A questão do sarampo levanta problemas
legais que já têm sido apreciados a propósito de outras enfermidades
contagiosas.
No domínio da saúde mental, existe
legislação específica que permite contrariar a vontade do doente.
Politicamente, é mais aceitável a privação da liberdade nestes casos, com o
argumento de que a pessoa não está lúcida.
Até na constituição, o caso encontra
acolhimento expresso, como exceção do direito à liberdade. Este não é conferido
a quem seja “portador de anomalia psíquica”, desde que o internamento
seja “decretado ou confirmado por autoridade judicial competente”.
INOCULAÇÃO
A vacina do sarampo esbarra com duas
dificuldades.
Trata-se de uma medida preventiva. Nem sequer
estaria em causa negar
a decisão de alguém realmente enfermo. Seria a
imposição de um medicamento a uma pessoa saudável.
Depois, a matéria já foi amplamente
estudada no passado.
TRATAMENTO
Há quinze anos, quando ressurgiu a tuberculose
no nosso país, o assunto foi muito debatido. Várias pessoas provenientes do
leste europeu recusavam o tratamento.
Quem primeiro me alertou para semelhante
dificuldade, foi a minha prima Paula Fráguas, médica que lidou com estas
complexas situações. Na prática quotidiana, eram resolvidas com o que ficou
conhecido por “toma assistida”. Ninguém forçava fisicamente o paciente a
ingerir o fármaco. Mas ele ficava acompanhado e só saía da unidade hospitalar
após tomar a medicação, na presença de uma testemunha.
Ainda se esboçaram tentativas de elaborar
normas que obrigassem ao tratamento, sobretudo por iniciativa da minha Amiga
Ana Barbado, diretora clínica de uma importante unidade hospitalar.
À direção-geral de saúde competiria
elaborar um anteprojeto da lei.
Porém, tal iniciativa colidiu com pareceres
jurídicos, no sentido de que se trataria de uma medida inconstitucional.
Não se poderia sujeitar ninguém a
internamento por ele indesejado, cerceando-lhe a sua liberdade. Nem sequer
seria viável impor um tratamento ambulatório, que provoca sempre alterações na
integridade física.
SAÚDE
Em nome da saúde geral, não se podem
sacrificar os direitos pessoais.
Em última análise, matavam-se todos os que
sofrem de doenças contagiosas. Acabava-se com a SIDA e a hepatite.

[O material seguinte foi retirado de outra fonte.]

Lemma uvmcopy_loop_ok : forall n fuel s nt nu fr v,
  pair_inv s oroot ot ou nroot nt nu fr -> grown nu0 0 v nu -> v + Z.of_nat n = npages sz -> (n < fuel)%nat ->
  exists r s' nt' nu' fr', uvmcopy_loop fuel oroot nroot (v * PGSIZE) sz s = Ret r s' /\
    pair_inv s' oroot ot ou nroot nt' nu' fr' /\ keeps ou (mem s) (mem s') /\ us_step nu0 s nt nu fr s' nt' nu' fr' /\
    ((r = 0 /\ nu ⊆ nu' /\ unmap (Z.to_nat (npages sz)) 0 nu' = nu0 /\ keeps nu (mem s) (mem s') /\
      forall k, v <= k < npages sz -> copied (mem s) ou (mem s') nu' k) \/
     (r = -1 /\ nu' = nu0)).
Proof.
  pose proof npages_UVPN as Hnp.
  induction n as [|n IH]; intros fuel s nt nu fr v Hp G Hn Hfuel; (destruct fuel as [|fuel]; [lia |]).
  { cbn [uvmcopy_loop]. pose proof (npages_range sz ltac:(lia)). destruct G as (_ & E0 & _).
    destruct (Z.ltb_spec (v * PGSIZE) sz); [unfold PGSIZE in *; lia |].
    exists 0, s, nt, nu, fr. split_and!; auto using us_step_refl; try (by intros ?). left. split_and!; try done.
    - replace (npages sz) with v by lia. by rewrite Z.sub_0_r in E0.
    - intros k Hk. lia. }
  destruct (uvmcopy_step fuel s nt nu fr v Hp G ltac:(lia)) as
    [(s' & nt' & fr' & -> & Hrest) | (s1 & nt1 & fr1 & pa & perm & pg & -> & Hp1 & K1 & S1 & Hnv & Hc1)].
  { exists (-1), s', nt', nu0, fr'. split_and!; try apply Hrest; auto. }
  set (nu1 := <[v:=_]> nu) in *.
  destruct (IH fuel s1 nt1 nu1 fr1 (v + 1) Hp1) as (r & s' & nt' & nu' & fr' & -> & Hp' & K' & S' & Hc); try lia.
  { by apply grown_insert. }
  assert (Hsub : nu ⊆ nu1) by (by apply insert_subseteq).
  exists r, s', nt', nu', fr'. split_and!; [done | done | by eapply keeps_trans | |].
  { eapply us_step_trans; [|exact S']. eapply us_step_mono; [by eapply grown_keeps | exact S1]. }
  destruct Hc as [(-> & Hsub' & E' & Kn & Hcp) | [-> ->]]; [left | by right].
  split_and!; [done | by transitivity nu1 | done | |].
  - eapply keeps_trans; [apply S1 | by eapply keeps_mono].
  - intros k Hk. destruct (decide (k = v)) as [->|].
    + eapply copied_keeps; [lia | exact Hc1 | exact Hsub' | exact Kn].
    + eapply copied_before; [lia | exact K1 | apply Hcp; lia].
Qed.
End uvmcopy.
End usermem.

Na eventualidade de não se querer sujar as
mãos, recriava-se uma leprosaria. Foi a decisão de Fidel Castro, na década de
80, para afastar as vítimas da síndroma assassina.
Assim, parece-me claro que não há nenhuma
hipótese de modificar o regime legal. Tal como não há possibilidade de
interpretar a lei vigente por forma a forçar a vacinação. Os pais que quiserem
que os filhos não sejam vacinados verão sempre o seu desejo respeitado.